[Information supplied Boundary: Start]

(** * Further properties of the script *)

(** ** The secrets of the fallback path *)

Lemma secret_present env sec k v :
  secrets_snowflake env = Some sec -> sec !! k = Some v -> secret env k = inl v.
Proof. intros Hs Hk. unfold secret. by rewrite Hs, Hk. Qed.

Lemma secret_absent env sec k :
  secrets_snowflake env = Some sec -> sec !! k = None ->
  secret env k = inr (secret_error env k).
Proof. intros Hs Hk. unfold secret. by rewrite Hs, Hk. Qed.

(** X1: the dictionary of connection parameters is built exactly when the
    [snowflake] section holds all six keys, and then field by field from
    their values. *)
Theorem connection_parameters_iff env p :
  connection_parameters env = inl p <->
  exists sec, secrets_snowflake env = Some sec /\
    sec !! "account" = Some (cp_account p) /\
    sec !! "user" = Some (cp_user p) /\
    sec !! "password" = Some (cp_password p) /\
    sec !! "warehouse" = Some (cp_warehouse p) /\
    sec !! "database" = Some (cp_database p) /\
    sec !! "schema" = Some (cp_schema p).
Proof.
  split; [apply connection_parameters_fields|].
  intros (sec & Hs & H1 & H2 & H3 & H4 & H5 & H6).
  unfold connection_parameters.
  rewrite (secret_present _ _ _ _ Hs H1), (secret_present _ _ _ _ Hs H2),
    (secret_present _ _ _ _ Hs H3), (secret_present _ _ _ _ Hs H4),
    (secret_present _ _ _ _ Hs H5), (secret_present _ _ _ _ Hs H6).
  by destruct p.
Qed.

Lemma first_missing_secret env sec pre k post :
  secrets_snowflake env = Some sec ->
  secret_keys = pre ++ k :: post ->
  (forall k', k' ∈ pre -> is_Some (sec !! k')) ->
  sec !! k = None ->
  connection_parameters env = inr (secret_error env k).
Proof.
  intros Hs Hk Hpre Hmiss. unfold secret_keys in Hk.
  assert (forall k', k' ∈ pre -> exists v, secret env k' = inl v) as Hp.
  { intros k' Hin. destruct (Hpre k' Hin) as [v Hv]. exists v.
    by apply (secret_present _ sec). }
  pose proof (secret_absent _ _ _ Hs Hmiss) as Hm.
  unfold connection_parameters.
  destruct pre as [|k1 pre]; simplify_eq/=; [by rewrite Hm|].
  destruct (Hp "account") as [v1 ->]; [repeat constructor|].
  destruct pre as [|k2 pre]; simplify_eq/=; [by rewrite Hm|].
  destruct (Hp "user") as [v2 ->]; [repeat constructor|].
  destruct pre as [|k3 pre]; simplify_eq/=; [by rewrite Hm|].
  destruct (Hp "password") as [v3 ->]; [repeat constructor|].
  destruct pre as [|k4 pre]; simplify_eq/=; [by rewrite Hm|].
  destruct (Hp "warehouse") as [v4 ->]; [repeat constructor|].
  destruct pre as [|k5 pre]; simplify_eq/=; [by rewrite Hm|].
  destruct (Hp "database") as [v5 ->]; [repeat constructor|].
  destruct pre as [|k6 pre]; simplify_eq/=; [by rewrite Hm|].
  by destruct pre.
Qed.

[Information supplied Boundary: End]

### Problem to work on
Please retype the records above starting with the line that contains "destruct pre as [|k4" and stopping after the last line, changing nothing.

### Task response
  destruct pre as [|k4 pre]; simplify_eq/=; [by rewrite Hm|].
  destruct (Hp "warehouse") as [v4 ->]; [repeat constructor|].
  destruct pre as [|k5 pre]; simplify_eq/=; [by rewrite Hm|].
  destruct (Hp "database") as [v5 ->]; [repeat constructor|].
  destruct pre as [|k6 pre]; simplify_eq/=; [by rewrite Hm|].
  by destruct pre.
Qed.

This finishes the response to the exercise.